Please repeat the lines below, exactly and only, from the one that holds "Inodes w' = Inodes" through the one that holds "(** * Ranges and state files at work".

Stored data
....
(* ===== verification/SampleTrees.v ===== *)
(** * Links and safety on the sample session

    The sample session as a run of requests that the kernel may send, and the
    properties of links and of returning requests in the state it reaches. *)

From S2P Require Import Prelude World Util Table InodeOps FileOps DirectoryOps Nodes.
From S2P Require Import Handlers CkptRestore Codec Pickle Requests Invariant Runs.
From S2P Require Import Attributes Links LinkRuns Safety Specs Listing Samples.

Definition links_below_b (w : world) (c : Z) : bool :=
  match get_inode w c with Some i => st_nlink (attr i) <? 2 ^ 64 - 1 | None => true end.

(** [vfs_ok], evaluated. *)
Definition vfs_check (w : world) (r : request) : bool :=
  match r with
  | op_forget ino _ => negb (ino =? 0)
  | op_unlink _ name | op_rmdir _ name => negb (is_dot name)
  | op_rename _ name newparent newname =>
      negb (is_dot name) && negb (is_dot newname) && links_below_b w newparent
  | op_link ino _ _ =>
      match get_inode w ino with
      | Some i => match dir_children i with None => true | Some _ => false end
      | None => true
      end && links_below_b w ino
  | op_mknod parent _ _ _ | op_mkdir parent _ _ | op_symlink _ parent _
  | op_create parent _ _ => links_below_b w parent
  | _ => true
  end.

Lemma links_below_check w c : links_below_b w c = true -> links_below w c.
Proof.
  unfold links_below_b, links_below. intros H i Hi. rewrite Hi in H. zbool. lia.
Qed.

Lemma vfs_check_ok w r : vfs_check w r = true -> vfs_ok w r.
Proof.
  destruct r; simpl; intros H; try done; try by apply links_below_check.
  - by zbool.
  - by apply negb_true_iff.
  - by apply negb_true_iff.
  - rewrite !andb_true_iff, !negb_true_iff in H. destruct H as [[Ha Hb] Hc].
    auto using links_below_check.
  - apply andb_true_iff in H as [Ha Hb]. split; [|by apply links_below_check].
    intros i Hi. rewrite Hi in Ha. by destruct (dir_children i).
Qed.

(** A run of requests that the kernel may send. *)
Fixpoint vfs_serves (w : world) (rs : list request) : bool :=
  match rs with
  | [] => true
  | r :: rs' => vfs_check w r && vfs_serves (serve r w) rs'
  end.

Lemma vfs_serves_steps w rs :
  serves_all w rs = true -> forallb kernel_valid rs = true -> vfs_serves w rs = true ->
  vfs_steps sample_direntry_size sample_sha256 (sample_host []) w rs (run w rs).
Proof.
  unfold run. revert w. induction rs as [|r rs IH]; intros w H Hk Hv; [constructor|].
  cbn [serves_all forallb foldl vfs_serves] in *.
  apply andb_true_iff in Hk as [Hr Hk]. apply andb_true_iff in Hv as [Hv1 Hv].
  unfold serve at 2. unfold serve at 1 in Hv.
  destruct (FuseOps _ _ _ r sample_env w) as [a w'|] eqn:E; [|done].
  econstructor; [by apply vfs_check_ok| |by apply IH]. by eapply serve_step, kernel_valid_ok.
Qed.

Lemma setup_steps :
  vfs_steps sample_direntry_size sample_sha256 (sample_host []) w_root setup w_all.
Proof. apply vfs_serves_steps; by vm_compute. Qed.

Lemma names_have_links_witness :
  exists j, get_inode w_all 3 = Some j /\ HasNoLinks j = false /\
    1 <= g_names (wgraph w_all) 3 <= st_nlink (attr j) /\
    forall k, dir_children j = Some k ->
      g_names (wgraph w_all) 3 = 1 /\
      2 + subdirs (g_dir (wgraph w_all)) k <= st_nlink (attr j).
Proof.
  apply (names_have_links sample_direntry_size sample_sha256 (sample_host []) 64 16 w_root setup
    w_all 1 (at_number w_all 1) (children_of w_all 1) "d" 3).
  - by vm_compute.
  - exact w_root_mounted.
  - by repeat constructor.
  - exact setup_steps.
  - by vm_compute.
  - by vm_compute.
  - apply (bool_decide_unpack _). by vm_compute.
  - by vm_compute.
Defined.

Lemma small_check w :
  forallb (fun o => dir_bytes (kids_of o) <? 2 ^ 63) (wgraph w) = true ->
  forall p, dir_small w p.
Proof.
  intros H p. unfold dir_small, g_kids, g_node, vec_at.
  destruct (0 <=? p); [|by vm_compute].
  destruct (wgraph w !! Z.to_nat p) as [o|] eqn:E; [|by vm_compute]. simpl.
  rewrite forallb_forall in H. apply list_elem_of_lookup_2, list_elem_of_In, H in E.
  zbool. by destruct o.
Qed.

Lemma requests_return_witness :
  exists a w2, FuseOps sample_direntry_size sample_sha256 (sample_host [])
    (op_rename 1 "f" 3 "g") sample_env w_all = Ok a w2.
Proof.
  apply (requests_return sample_direntry_size sample_sha256 (sample_host []) 64 16 w_root setup
    w_all (op_rename 1 "f" 3 "g") sample_env).
  - by vm_compute.
  - exact w_root_mounted.
  - by repeat constructor.
  - exact setup_steps.
  - done.
  - done.
  - apply vfs_check_ok. by vm_compute.
  - apply small_check. by vm_compute.
  - by vm_compute.
Defined.

Lemma pairs_check size l :
  forallb (fun a => forallb (fun b =>
    sample_direntry_size a + sample_direntry_size b <=? Z.min kReadDirBufSize size) l.*1) l.*1
  = true -> pairs_fit sample_direntry_size size l.
Proof.
  intros H a b Ha Hb. rewrite forallb_forall in H.
  specialize (H a (proj1 (list_elem_of_In _ _) Ha)). rewrite forallb_forall in H.
  specialize (H b (proj1 (list_elem_of_In _ _) Hb)). zbool. lia.
Qed.

Lemma sample_size_nonneg name : 0 <= sample_direntry_size name.
Proof.
  unfold sample_direntry_size, round_up. apply u64_range.
Qed.

Lemma readdir_sequence_complete_witness :
  exists sent w', list_directory sample_direntry_size (fun _ => sample_env)
      (S (S (length (children_of w_all 1)))) 1 4096 0 w_all = Some (sent, w') /\
    Inodes w' = Inodes w_all /\ readdirStates w' !! 7 = None /\
    forall x, x ∈ shown <$> sent <-> x ∈ listing w_all (children_of w_all 1).
Proof.
  apply (readdir_sequence_complete sample_direntry_size sample_size_nonneg (fun _ => sample_env)
    1 4096 (at_number w_all 1) (children_of w_all 1) w_all 7).
  - exact root_linked.
  - by vm_compute.
  - by vm_compute.
  - apply pairs_check. by vm_compute.
  - done.
  - by vm_compute.
  - by vm_compute.
Defined.
(* ===== verification/SampleStates.v ===== *)
(** * Ranges and state files at work

    A session with a checkpoint in it is replayed with requests and environments in range,
    saved to a state file and loaded by another process. *)

From S2P Require Import Prelude World Util Table InodeOps FileOps DirectoryOps Nodes.
From S2P Require Import Handlers CkptRestore Codec Pickle Requests Invariant Runs Specs.
From S2P Require Import Attributes Memory PickleSpec Returns Ranges StateFiles Samples Witnesses.

Lemma sample_env_range : env_range sample_env.
Proof. in_range. Qed.

Lemma serves_all_typed w rs :
  serves_all w rs = true -> forallb kernel_valid rs = true -> Forall request_range rs ->
  typed_steps sample_direntry_size sample_sha256 (sample_host []) w rs (run w rs).
Proof.
  unfold run. revert w. induction rs as [|r rs IH]; intros w H Hk Hr; [constructor|].
  cbn [serves_all forallb foldl] in *. apply andb_true_iff in Hk as [Hk1 Hk].
  apply list.Forall_cons in Hr as [Hr1 Hr]. unfold serve at 2.
  destruct (FuseOps _ _ _ r sample_env w) as [a w'|] eqn:E; [|done].
  econstructor; [|by apply IH]. split; [by apply kernel_valid_ok|]. split; [done|].
  exists sample_env, a. split; [exact sample_env_range|done].
Qed.

Definition kept_session : list request := setup ++ [op_ioctl VERIFS_CHECKPOINT 7].
Definition w_kept : world := run w_root kept_session.

Lemma w_root_typed : mounted_typed 64 16 w_root.
Proof.
  exists sample_env, 1000, 1000, 0x12, tt. split; [exact sample_env_range|].
  split; [in_range|]. split; [in_range|]. by vm_compute.
Qed.

Lemma w_kept_steps :
  typed_steps sample_direntry_size sample_sha256 (sample_host []) w_root kept_session w_kept.
Proof.
  apply serves_all_typed; [by vm_compute|by vm_compute|].
  repeat (apply list.Forall_cons; split; [first [done | in_range]|]). by constructor.
Qed.

Lemma values_in_range_witness :
  (forall ino i, get_inode w_kept ino = Some i -> object_range i) /\
  statvfs_range (m_stbuf w_kept).
Proof.
  destruct (values_in_range sample_direntry_size sample_sha256 (sample_host []) 64 16 w_root
    kept_session w_kept ltac:(done) ltac:(done) w_root_typed ltac:(by repeat constructor)
    w_kept_steps) as (Ho & _ & Hs & _).
  exact (conj Ho Hs).
Defined.

Lemma w_kept_pool : state_pool w_kept = {[ 7 := snapshot w_kept ]}.
Proof. by vm_compute. Qed.

Lemma w_kept_storable : storable (heap w_kept) (Inodes w_kept).
Proof.
  assert (H : exists t, Inodes w_kept = t) by eauto. destruct H as [t H]. rewrite H.
  vm_compute in H. subst t.
  repeat (apply list.Forall_cons; split; [first [exact I|split; [|by vm_compute]]|]);
    [..|by constructor].
  all: first [by constructor | constructor; [|by constructor]].
  exists [x31; x32; x33]. split; [done|]. right. split; [done|by vm_compute].
Qed.

Lemma w_kept_storable_world : storable_world w_kept.
Proof.
  split; [exact w_kept_storable|]. rewrite w_kept_pool. split.
  - intros key s [<- <-]%lookup_singleton_Some. exact w_kept_storable.
  - by rewrite map_size_singleton.
Qed.

Lemma w_kept_full : full (Inodes w_kept).
Proof.
  assert (H : exists t, Inodes w_kept = t) by eauto. destruct H as [t H]. rewrite H.
  vm_compute in H. subst t. by repeat constructor.
Qed.

Lemma sample_takes f : takes (sample_host f).
Proof. split; [by eexists|done]. Qed.

Definition kept_file : list byte :=
  match pickle_verifs2 sample_sha256 (sample_host []) sample_env w_kept with
  | Ok (_, Some f) _ => f
  | _ => []
  end.

(** The file is loaded by a process that has just started, and the loaded file system is
    well formed. *)
Lemma reachable_state_saved_and_loaded_witness :
  exists f, pickle_verifs2 sample_sha256 (sample_host []) sample_env w_kept = Ok (0, Some f) w_kept /\
    verify_state_file sample_sha256 f = 0 /\
    exists w2, load_verifs2 sample_sha256 (sample_host f) sample_env (construct 64 16) = Ok 0 w2 /\
      loads w_kept (construct 64 16) w2 /\ sys_ok 16 w2.
Proof.
  destruct (reachable_state_saved_and_loaded sample_direntry_size sample_sha256 (sample_host [])
    64 16 w_root kept_session w_kept (sample_host []) sample_env sample_sha256_length
    ltac:(done) ltac:(done) w_root_typed ltac:(by repeat constructor) w_kept_steps
    w_kept_storable_world (sample_takes []) (fun _ => eq_refl)) as (f & Hsave & Hload).
  assert (Hlt : zlen f < 2 ^ 64).
  { replace f with kept_file; [by vm_compute|]. unfold kept_file. by rewrite Hsave. }
  exists f. split; [exact Hsave|]. destruct (Hload Hlt) as [Hv Hl]. split; [exact Hv|].
  destruct (Hl (sample_host f) sample_env (construct 64 16) (sample_serves f) (fun _ => eq_refl)
    heap_ok_new) as (w2 & Hrun & Hloads & _ & Hok).
  exists w2. split; [exact Hrun|]. split; [exact Hloads|]. apply Hok.
  - exact w_kept_full.
  - rewrite w_kept_pool. intros key s [<- <-]%lookup_singleton_Some. exact w_kept_full.
Defined.
(** * WAF assessment workbook generator

    A shallow embedding of [scripts/generate_waf_assessment_excel.py].

    The script reads a markdown document and a CSV of support cases and
    assembles an openpyxl workbook of five sheets, which it saves next to
    its inputs.  The embedding follows the script statement by statement:
    - Python values that reach a cell are [pyval]s, Python [str] is a Rocq
      [string] (the UTF-8 bytes of the text), Python [int] is [Z];
    - a [dict] is an insertion-ordered association list, as [csv.DictReader]
      builds it (key [None] is the reader's [restkey]);
    - a worksheet is a record around the map from (row, column) to cells
      that openpyxl keeps, together with the freeze pane, column widths,
      row heights, conditional formats, tables and auto-filter the script
      sets;
    - the file system is a finite map from paths to nodes, threaded through
      an exception monad whose state survives a raise.

    Interface of the libraries.  [csv.reader] (the tokenizer of the csv
    module) is a parameter: it maps the text of a file to its rows of
    fields.  [csv.DictReader] is embedded from the csv module.  An openpyxl
    cell holds the Python value assigned to it; the limits of the xlsx
    format that openpyxl enforces on its own (column index, row index,
    string length, characters and types a cell accepts) are not part of
    this development.  The text of a file is the [str] that Python's text
    mode yields for it. *)

From Stdlib Require Import ZArith String Ascii DecimalString.
From stdpp Require Import base gmap strings list fin_maps.

Local Open Scope string_scope.
Local Open Scope Z_scope.
Local Open Scope list_scope.

(** ** Python values and dictionaries *)

Inductive pyval : Type :=
  | VNone
  | VStr (s : string)
  | VInt (z : Z)
  | VList (l : list string).

#[global] Instance pyval_eq_dec : EqDecision pyval.
Proof. solve_decision. Defined.

(** [str(n)] and [int(s)] for decimal integers. *)
Definition str_int (z : Z) : string := NilZero.string_of_int (Z.to_int z).

Definition int_str (s : string) : option Z :=
  Z.of_int <$> NilZero.int_of_string s.

(** Keys of a record of [csv.DictReader]: a field name, or [None] for the
    surplus fields of a long row. *)
Definition key : Type := option string.

(** A Python [dict]: keys are unique and keep their insertion order. *)
Definition dict : Type := list (key * pyval).

(** [d[k] = v] *)
Fixpoint dict_set (k : key) (v : pyval) (d : dict) : dict :=
  match d with
  | [] => [(k, v)]
  | (k', v') :: d' =>
      if decide (k' = k) then (k, v) :: d' else (k', v') :: dict_set k v d'
  end.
....
YOUR RESPONSE:
    Inodes w' = Inodes w_all /\ readdirStates w' !! 7 = None /\
    forall x, x ∈ shown <$> sent <-> x ∈ listing w_all (children_of w_all 1).
Proof.
  apply (readdir_sequence_complete sample_direntry_size sample_size_nonneg (fun _ => sample_env)
    1 4096 (at_number w_all 1) (children_of w_all 1) w_all 7).
  - exact root_linked.
  - by vm_compute.
  - by vm_compute.
  - apply pairs_check. by vm_compute.
  - done.
  - by vm_compute.
  - by vm_compute.
Defined.
(* ===== verification/SampleStates.v ===== *)
(** * Ranges and state files at work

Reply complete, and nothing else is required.